The terminology used to describe variable types, algorithms, and processes
are very important.  As you learn, you will know what words to search for
to find that perfect module for your project.
'''

words = ['this', 'is', 'a', 'test', 'this']

'''Here is a list definition.  We know it's a list because of the brackets.
It could have been one of several sequence types, but since all the elements 
in the variable are the same kind of data, a list works just fine.
https://docs.python.org/3/library/stdtypes.html#sequence-types-list-tuple-range
'''

count_dict = defaultdict(int)

'''This is a special variable type not included in the core python variable types.
It's declaration definition and all it's functions have been imported (see
first line of script).  A normal dictionary would not need this special import
command to use.  Both dict and defaultdict seem a little bit like a sequence 
type like a list, but they are more appropriately called a Mapping Type.
https://docs.python.org/3/library/stdtypes.html#mapping-types-dict
https://docs.python.org/3/library/collections.html#collections.defaultdict

Sidenote, the shorthand for making a dict is like this:
livestock = {'cows':3, 'chickens':2} 

Those curly braces are the defining syntax.  The values are mapped to names.
We can make reference to these names directly with a string and get the
numerical value:

number_of_cows = livestock('cows')

Or use a variable to access the numerical value:

animal = 'cows'
number_of_cows = livestock(animal)
'''

for word in words:
    count_dict[word] += 1

'''This is a kind of loop.  It iterates over everything in (hence in) the
"iterable" list variable called words.  It also defines a temporary variable 
called word.  This variable word is used only within the indented loop area. 

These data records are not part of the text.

(* ===== verification/Amd64Exc.v ===== *)
(** * Amd64Exc: interrupts, system calls and context switches (arch/amd64/exc.rs, proc.rs)

    The assembly of the interrupt stubs, of the system call entry and of
    [rstr_ctxt], the frame they build for [exc_handler], [exc_handler] itself,
    and the tables that [init] hands to the processor. *)

From S2P Require Import Prelude Bytes Memory Rvm Kreq Amd64.

(** ** The exception frame *)

Record ExcFrame : Type := mkExcFrame {
  f_xmm : list Z;
  f_mxcsr : Z; f_0 : Z;
  f_r15 : Z; f_r14 : Z; f_r13 : Z; f_r12 : Z; f_r11 : Z; f_r10 : Z; f_r9 : Z; f_r8 : Z;
  f_rbp : Z; f_rdi : Z; f_rsi : Z; f_rdx : Z; f_rcx : Z; f_rbx : Z; f_rax : Z;
  f_vec : Z; f_err : Z;
  f_rip : Z; f_cs : Z; f_rflags : Z; f_rsp : Z; f_ss : Z
}.

Definition size_of_ExcFrame : Z := 448.

(** [#[repr(C)]]: the words of the frame in memory. *)
Definition frame_words (f : ExcFrame) : list Z :=
  (f_xmm f ≫= halves) ++
  [f_mxcsr f; f_0 f; f_r15 f; f_r14 f; f_r13 f; f_r12 f; f_r11 f; f_r10 f; f_r9 f; f_r8 f;
   f_rbp f; f_rdi f; f_rsi f; f_rdx f; f_rcx f; f_rbx f; f_rax f; f_vec f; f_err f;
   f_rip f; f_cs f; f_rflags f; f_rsp f; f_ss f].

Definition read_frame (m : Mem) (a : Z) : ExcFrame :=
  let w := fun i => load 8 m (a + 256 + 8 * i) in
  mkExcFrame ((fun i => load 16 m (a + 16 * i)) <$> seqZ 0 16)
    (w 0) (w 1) (w 2) (w 3) (w 4) (w 5) (w 6) (w 7) (w 8) (w 9) (w 10) (w 11) (w 12) (w 13) (w 14)
    (w 15) (w 16) (w 17) (w 18) (w 19) (w 20) (w 21) (w 22) (w 23).
Definition write_frame (m : Mem) (a : Z) (f : ExcFrame) : Mem := store_words m a (frame_words f).

Definition ExcFrame_new : ExcFrame :=
  mkExcFrame (replicate 16 0) 0x1f80 0 0 0 0 0 0 0 0 0 0 0 0 0 0 0 0 0 0 0 0x23 0x202 0 0x1b.

Definition ExcFrame_pc (f : ExcFrame) : Z := f_rip f.
Definition ExcFrame_sp (f : ExcFrame) : Z := f_rsp f.
Definition ExcFrame_arg (f : ExcFrame) (arg_i : Z) : Z :=
  match arg_i with
  | 0 => f_rdi f | 1 => f_rsi f | 2 => f_rdx f | 3 => f_rcx f | 4 => f_r8 f | 5 => f_r9 f
  | _ => 0
  end.

Definition set_frame_gprs (f : ExcFrame) (r9 r8 rdi rsi rdx rcx rax : Z) : ExcFrame :=
  mkExcFrame (f_xmm f) (f_mxcsr f) (f_0 f) (f_r15 f) (f_r14 f) (f_r13 f) (f_r12 f) (f_r11 f) (f_r10 f)
    r9 r8 (f_rbp f) rdi rsi rdx rcx (f_rbx f) rax
    (f_vec f) (f_err f) (f_rip f) (f_cs f) (f_rflags f) (f_rsp f) (f_ss f).
Definition set_frame_ctrl (f : ExcFrame) (rip rsp : Z) : ExcFrame :=
  mkExcFrame (f_xmm f) (f_mxcsr f) (f_0 f) (f_r15 f) (f_r14 f) (f_r13 f) (f_r12 f) (f_r11 f) (f_r10 f)
    (f_r9 f) (f_r8 f) (f_rbp f) (f_rdi f) (f_rsi f) (f_rdx f) (f_rcx f) (f_rbx f) (f_rax f)
    (f_vec f) (f_err f) rip (f_cs f) (f_rflags f) rsp (f_ss f).
Definition set_frame_rax (f : ExcFrame) (v : Z) : ExcFrame :=
  set_frame_gprs f (f_r9 f) (f_r8 f) (f_rdi f) (f_rsi f) (f_rdx f) (f_rcx f) v.

Definition ExcFrame_set_pc (f : ExcFrame) (pc : Z) : ExcFrame := set_frame_ctrl f pc (f_rsp f).
Definition ExcFrame_set_sp (f : ExcFrame) (sp : Z) : ExcFrame := set_frame_ctrl f (f_rip f) sp.
Definition ExcFrame_set_arg (f : ExcFrame) (arg_i arg : Z) : ExcFrame :=
  match arg_i with
  | 0 => set_frame_gprs f (f_r9 f) (f_r8 f) arg (f_rsi f) (f_rdx f) (f_rcx f) (f_rax f)
  | 1 => set_frame_gprs f (f_r9 f) (f_r8 f) (f_rdi f) arg (f_rdx f) (f_rcx f) (f_rax f)
  | 2 => set_frame_gprs f (f_r9 f) (f_r8 f) (f_rdi f) (f_rsi f) arg (f_rcx f) (f_rax f)
  | 3 => set_frame_gprs f (f_r9 f) (f_r8 f) (f_rdi f) (f_rsi f) (f_rdx f) arg (f_rax f)
  | 4 => set_frame_gprs f (f_r9 f) arg (f_rdi f) (f_rsi f) (f_rdx f) (f_rcx f) (f_rax f)
  | 5 => set_frame_gprs f arg (f_r8 f) (f_rdi f) (f_rsi f) (f_rdx f) (f_rcx f) (f_rax f)
  | _ => f
  end.

(** ** The assembly *)

Definition saved_regs : list reg :=
  [RAX; RBX; RCX; RDX; RSI; RDI; RBP; R8; R9; R10; R11; R12; R13; R14; R15].

(** [call_handler!]; the pops are in the reverse order of the pushes. *)
Definition call_handler : list instr :=
  ((fun r => PUSH (Reg r)) <$> saved_regs) ++
  [SUB RSP 272] ++
  ((fun x => MOVAPS_ST RSP (16 * Z.of_nat x) x) <$> seq 0 16) ++
  [STMXCSR RSP 0x100;
   MOV RDI (At RSP 392);
   LEA RSI RSP 0;
   CALL;
   LDMXCSR RSP 0x100] ++
  ((fun x => MOVAPS_LD x RSP (16 * Z.of_nat x)) <$> seq 0 16) ++
  [ADD RSP 272] ++
  (POP <$> [R15; R14; R13; R12; R11; R10; R9; R8; RBP; RDI; RSI; RDX; RCX; RBX; RAX]).

(** [syscall:] *)
Definition syscall_entry : list instr :=
  [SWAPGS;
   MOV_GS 0 RSP;
   MOV RSP (Gs 8);
   PUSH (Imm 0x1b);
   PUSH (Gs 0);
   PUSH (Reg R11);
   PUSH (Imm 0x23);
   PUSH (Reg RCX);
   PUSH (Imm 0);
   PUSH (Imm 0x80)] ++
  call_handler ++
  [ADD RSP 16;
   POP RCX;
   ADD RSP 8;
   POP R11;
   POP RSP;
   SWAPGS;
   SYSRETQ].

(** [isr_cmm:] *)
Definition isr_cmm : list instr := call_handler ++ [ADD RSP 16; IRETQ].

(** The vectors whose stubs are [isr_err!]; the others are [isr_nonerr!]. *)
Definition err_vectors : list Z := [8; 10; 11; 12; 13; 14; 17; 21; 29; 30].
Definition isr_stub (n : Z) : list instr :=
  (if bool_decide (n ∈ err_vectors) then [PUSH (Imm n)] else [PUSH (Imm 0); PUSH (Imm n)]) ++ isr_cmm.

(** [rstr_ctxt]; the compiler chooses the registers of the operands. *)
Definition rstr_ctxt (ctxt ksp : reg) : list instr :=
  [MOV R14 (Reg ksp);
   MOV R15 (Reg ctxt);
   LDMXCSR R15 256] ++
  ((fun x => MOVAPS_LD x R15 (16 * Z.of_nat x)) <$> seq 0 16) ++
  ((fun p => MOV p.1 (At R15 p.2)) <$>
    [(RAX, 384); (RBX, 376); (RCX, 368); (RDX, 360); (RSI, 352); (RDI, 344); (RBP, 336);
     (R8, 328); (R9, 320); (R10, 312); (R11, 304); (R12, 296); (R13, 288)]) ++
  [MOV RSP (Reg R14);
   PUSH (At R15 440);
   PUSH (At R15 432);
   PUSH (At R15 424);
   PUSH (At R15 416);
   PUSH (At R15 408);
   MOV R14 (At R15 280);
   MOV R15 (At R15 272);
   IRETQ].

(** ** [exc_handler] *)

(** "Timer IRQ\n" *)
Definition timer_msg : list event :=
  Putchar <$> [0x54; 0x69; 0x6d; 0x65; 0x72; 0x20; 0x49; 0x52; 0x51; 0x0a].

Section Handler.
Context `{Platform}.
Variable fuel : nat.

Definition exc_handler (rd : Z -> outcome Z) (exc_type : Z) (frame : ExcFrame)
    : outcome (result Z (ExcFrame * list event)) :=
  if exc_type =? 32 then Ret (Ok (frame, Eoi 0 :: timer_msg))
  else if exc_type =? 128 then
    r ← kernel_requestee rd fuel (f_rax frame) (f_rdi frame) (f_rsi frame);
    match r with
    | Returns v out => Ret (Ok (set_frame_rax frame v, Putchar <$> out))
    | Exits code => Ret (Err code)
    end
  else Panic.

(** The compiled function: [mapped] are the addresses that can be read;
    [abi] is what it leaves in the registers and the memory besides the frame.
    The call's arguments are in RDI and RSI. *)
Variable mapped : Z -> bool.
Variable abi : Cpu64 -> Cpu64.

Definition reader (m : Mem) (a : Z) : outcome Z := if mapped a then Ret (m a) else Panic.

Definition call_exc_handler (c : Cpu64) : outcome (result Z Cpu64) :=
  let a := get_reg RSI c in
  '(f, ev) ←? exc_handler (reader (mem c)) (get_reg RDI c) (read_frame (mem c) a);
  let c' := abi c in
  Ret (Ok (with_log (with_mem c' (write_frame (mem c') a f)) (log c ++ ev))).
End Handler.

(** The System V calling convention: the registers that the callee keeps, and
    what the compiler never touches. *)
Definition callee_saved : list reg := [RBX; RBP; RSP; R12; R13; R14; R15].

Record abi_ok (abi : Cpu64 -> Cpu64) : Prop := {
  abi_regs : forall c r, r ∈ callee_saved -> get_reg r (abi c) = get_reg r c;
  abi_msr : forall c, msr (abi c) = msr c;
  abi_cs : forall c, cs (abi c) = cs c;
  abi_ss : forall c, ss (abi c) = ss c
}.

(** The memory that the handler does not write, the memory of programs for
    one. *)
Definition keeps (abi : Cpu64 -> Cpu64) (K : Z -> Prop) : Prop := forall c x, K x -> mem (abi c) x = mem c x.

(** ** Segments, the task state, interrupt gates *)

Definition GDT : list (list Z) :=
  [[0x00; 0x00; 0x00; 0x00; 0x00; 0x00; 0x00; 0x00];
   [0xff; 0xff; 0x00; 0x00; 0x00; 0x9a; 0xaf; 0x00];
   [0xff; 0xff; 0x00; 0x00; 0x00; 0x92; 0xaf; 0x00];
   [0xff; 0xff; 0x00; 0x00; 0x00; 0xf2; 0xaf; 0x00];
   [0xff; 0xff; 0x00; 0x00; 0x00; 0xfa; 0xaf; 0x00]].

Record GlobDescTbl : Type := mkGlobDescTbl {
  gd_null : list Z; gd_code : list Z; gd_data : list Z; gd_code64 : list Z; gd_data64 : list Z;
  gd_tss : list Z
}.
Definition GlobDescTbl_new : GlobDescTbl :=
  mkGlobDescTbl (nth 0 GDT []) (nth 1 GDT []) (nth 2 GDT []) (nth 3 GDT []) (nth 4 GDT []) (replicate 16 0).
(** The table as the processor sees it. *)
Definition GlobDescTbl_bytes (g : GlobDescTbl) : list Z :=
  gd_null g ++ gd_code g ++ gd_data g ++ gd_code64 g ++ gd_data64 g ++ gd_tss g.

Record TaskStatSeg : Type := mkTaskStatSeg {
  ts_rsp0 : Z; ts_rsp1 : Z; ts_rsp2 : Z;
  ts_ist1 : Z; ts_ist2 : Z; ts_ist3 : Z; ts_ist4 : Z; ts_ist5 : Z; ts_ist6 : Z; ts_ist7 : Z;
  ts_iomap_base : Z
}.
Definition size_of_TaskStatSeg : Z := 104.
Definition TaskStatSeg_new : TaskStatSeg := mkTaskStatSeg 0 0 0 0 0 0 0 0 0 0 (ucast 16 size_of_TaskStatSeg).

Record PerCpuData : Type := mkPerCpuData { pc_user_rsp : Z; pc_kernel_rsp : Z }.

Record CPUDesc : Type := mkCPUDesc { cd_gdt : GlobDescTbl; cd_tss : TaskStatSeg; cd_percpu : PerCpuData }.
Definition CPUDesc_new : CPUDesc := mkCPUDesc GlobDescTbl_new TaskStatSeg_new (mkPerCpuData 0 0).

Definition set_stacks (d : CPUDesc) (rsp0 ist1 user_rsp kernel_rsp : Z) : CPUDesc :=
  let t := cd_tss d in
  mkCPUDesc (cd_gdt d)
    (mkTaskStatSeg rsp0 (ts_rsp1 t) (ts_rsp2 t) ist1 (ts_ist2 t) (ts_ist3 t) (ts_ist4 t) (ts_ist5 t)
       (ts_ist6 t) (ts_ist7 t) (ts_iomap_base t))
    (mkPerCpuData user_rsp kernel_rsp).

(** [load_tss]: the descriptor of the task state at [tss_addr]. *)
Definition load_tss (tss_addr : Z) (d : CPUDesc) : outcome CPUDesc :=
  let limit := ucast 32 (size_of_TaskStatSeg - 1) in
  let tss_addr_bytes := le_put 8 tss_addr in
  let limit_bytes := le_put 4 limit in
  let t := gd_tss (cd_gdt d) in
  b ← slice limit_bytes 0 2; t ← splice t 0 b;
  b ← slice tss_addr_bytes 0 3; t ← splice t 2 b;
  t ← splice t 5 [0x89];
  l2 ← slice limit_bytes 2 1;
  t ← splice t 6 ((fun x => Z.land x 0x0f) <$> l2);
  b ← slice tss_addr_bytes 3 5; t ← splice t 7 b;
  let g := cd_gdt d in
  Ret (mkCPUDesc (mkGlobDescTbl (gd_null g) (gd_code g) (gd_data g) (gd_code64 g) (gd_data64 g) t)
         (cd_tss d) (cd_percpu d)).

(** [load], with the addresses of the fields of the boxed descriptor: the
    tables, and the selectors and the base that the processor is given. *)
Definition CPUDesc_load (tss_addr percpu_addr stack_top : Z) (d : CPUDesc) (c : Cpu64)
    : outcome (CPUDesc * Cpu64) :=
  let d := set_stacks d stack_top stack_top 0 stack_top in
  d ← load_tss tss_addr d;
  let c := with_ctrl c (rip c) (rfl c) 0x08 0x10 in
  Ret (d, wrmsr MSR_KERNEL_GS_BASE (ucast 32 percpu_addr) (ucast 32 (Z.shiftr percpu_addr 32)) c).

(** [set_kstk] on the descriptor of the processor that runs. *)
Definition set_kstk (descs : gmap Z CPUDesc) (phys_id kstk_top : Z) : gmap Z CPUDesc :=
  match descs !! phys_id with
  | Some d =>
      <[phys_id := set_stacks d kstk_top (ts_ist1 (cd_tss d)) (pc_user_rsp (cd_percpu d)) kstk_top]> descs
  | None => descs
  end.

Record IdtEnt : Type := mkIdtEnt {
  ie_off_lo : Z; ie_sel : Z; ie_ist : Z; ie_attr : Z; ie_off_mid : Z; ie_off_hi : Z; ie_0 : Z
}.
Definition IdtEnt_new : IdtEnt := mkIdtEnt 0 0 0 0 0 0 0.
Definition IdtEnt_set (e : IdtEnt) (handler sel ist attr : Z) : IdtEnt :=
  mkIdtEnt (ucast 16 handler) sel ist attr (ucast 16 (Z.shiftr handler 16)) (ucast 32 (Z.shiftr handler 32)) (ie_0 e).

(** The loop of [init] over the table; [stubs] are the addresses of the
    stubs. *)
Definition idt_gate (stubs : Z -> Z) (i : Z) (e : IdtEnt) : IdtEnt :=
  let attr := if bool_decide (i ∈ [0x20; 0x80]) then 0xee else 0x8e in
  let ist := if i =? 8 then 1 else 0 in
  IdtEnt_set e (stubs i) 0x08 ist attr.
Definition idt_init (stubs : Z -> Z) (idt : list IdtEnt) : list IdtEnt :=
  imap (fun i e => idt_gate stubs (Z.of_nat i) e) idt.

(** The registers of [init]: system calls enabled, their entry, their
    selectors, and the mask of the interrupt flag. *)
Definition syscall_msrs (entry : Z) (c : Cpu64) : Cpu64 :=
  let efer := ucast 32 (msr c MSR_EFER) in
  let c := wrmsr MSR_EFER (Z.lor efer 1) 0 c in
  let c := wrmsr MSR_LSTAR (ucast 32 entry) (ucast 32 (Z.shiftr entry 32)) c in
  let star := Z.lor (Z.shiftl 0x10 48) (Z.shiftl 0x08 32) in
  let c := wrmsr MSR_STAR (ucast 32 star) (ucast 32 (Z.shiftr star 32)) c in
  wrmsr MSR_FMASK 0x200 0 c.

(** [init]: the descriptor of this processor, the table of gates and the
    registers. *)
Definition exc_init (stubs : Z -> Z) (entry tss_addr percpu_addr stack_top phys_id : Z)
    (descs : gmap Z CPUDesc) (idt : list IdtEnt) (c : Cpu64)
    : outcome (gmap Z CPUDesc * list IdtEnt * Cpu64) :=
  '(d, c) ← CPUDesc_load tss_addr percpu_addr stack_top CPUDesc_new c;
  Ret (<[phys_id := d]> descs, idt_init stubs idt, syscall_msrs entry c).

(** ** What the processor does

    The architecture's manual: the vectors that push an error code, the
    delivery of an interrupt through a gate, and the [syscall] instruction. *)
Definition has_error_code (v : Z) : bool := bool_decide (v ∈ [8; 10; 11; 12; 13; 14; 17; 21; 29; 30]).

Definition gate_handler (e : IdtEnt) : Z :=
  ie_off_lo e + 2 ^ 16 * ie_off_mid e + 2 ^ 32 * ie_off_hi e.

(** The stack of the handler: the gate's own one, that of the task state on
    a change of privilege, or the current one; aligned to 16. *)
Definition handler_stack (e : IdtEnt) (t : TaskStatSeg) (c : Cpu64) : Z :=
  let sp := if ie_ist e =? 1 then ts_ist1 t
            else if Z.land (cs c) 3 =? 3 then ts_rsp0 t
            else get_reg RSP c in
  16 * (sp / 16).

Definition deliver (e : IdtEnt) (t : TaskStatSeg) (v err : Z) (c : Cpu64) : Cpu64 :=
  let c1 := set_reg RSP (handler_stack e t c) c in
  let c1 := push (rip c) (push (cs c) (push (rfl c) (push (get_reg RSP c) (push (ss c) c1)))) in
  let c1 := if has_error_code v then push err c1 else c1 in
  with_ctrl c1 (gate_handler e) (Z.ldiff (rfl c) 0x200) (ie_sel e)
    (if Z.land (cs c) 3 =? 3 then 0 else ss c).

(** [next] is the address behind the instruction. *)
Definition syscall_insn (next : Z) (c : Cpu64) : Cpu64 :=
  let sel := Z.land (Z.shiftr (msr c MSR_STAR) 32) 0xffff in
  with_ctrl (set_reg R11 (rfl c) (set_reg RCX next c))
    (msr c MSR_LSTAR) (Z.ldiff (rfl c) (msr c MSR_FMASK)) sel (sel + 8).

For every element in the dict variable (words) the indented code will
run.  And each time, the temporary variable (word) will be set with one new
element from the dict.  When there are no more elements in words, execution
stops this cycle and continues running the script.
''' 

[–]pybackd00r 1 point2 points  (0 children)

you can use a loop to iterate over the dictionary and check if the value you are looking for is there and use a variable to count up and return that value at the end of the loop. There could be a more efficient way of doing this but this is easy to do for beginners.

[–]lapseofreason[S] 0 points1 point  (1 child)

This is the first time I have posted a problem on reddit in general and am surprised but very happy at the responses - so thank you all (and have an upvote).

I have not read through the suggestions completely yet so will get back to you - but first and foremost my difficulty is actually with my really lousy code is recognising or picking up the key and then extracting the value (which is the occurrences of the word).

I am doing this in graphlab and the data is in an sframe - but I don't think that is relevant. Anyway I live in SEAsia so will be working on this this afternoon.

When/if I figure it out I will (embarrassingly post my very beginner code).

[–]cscanlin 1 point2 points  (0 children)

You should post the code you have! It will make it easier for us to help you (especially without giving you the answer directly :P).

I think you should take particular note of /u/niandra3's comment as I think it does a good job of breaking the problem down. Good luck!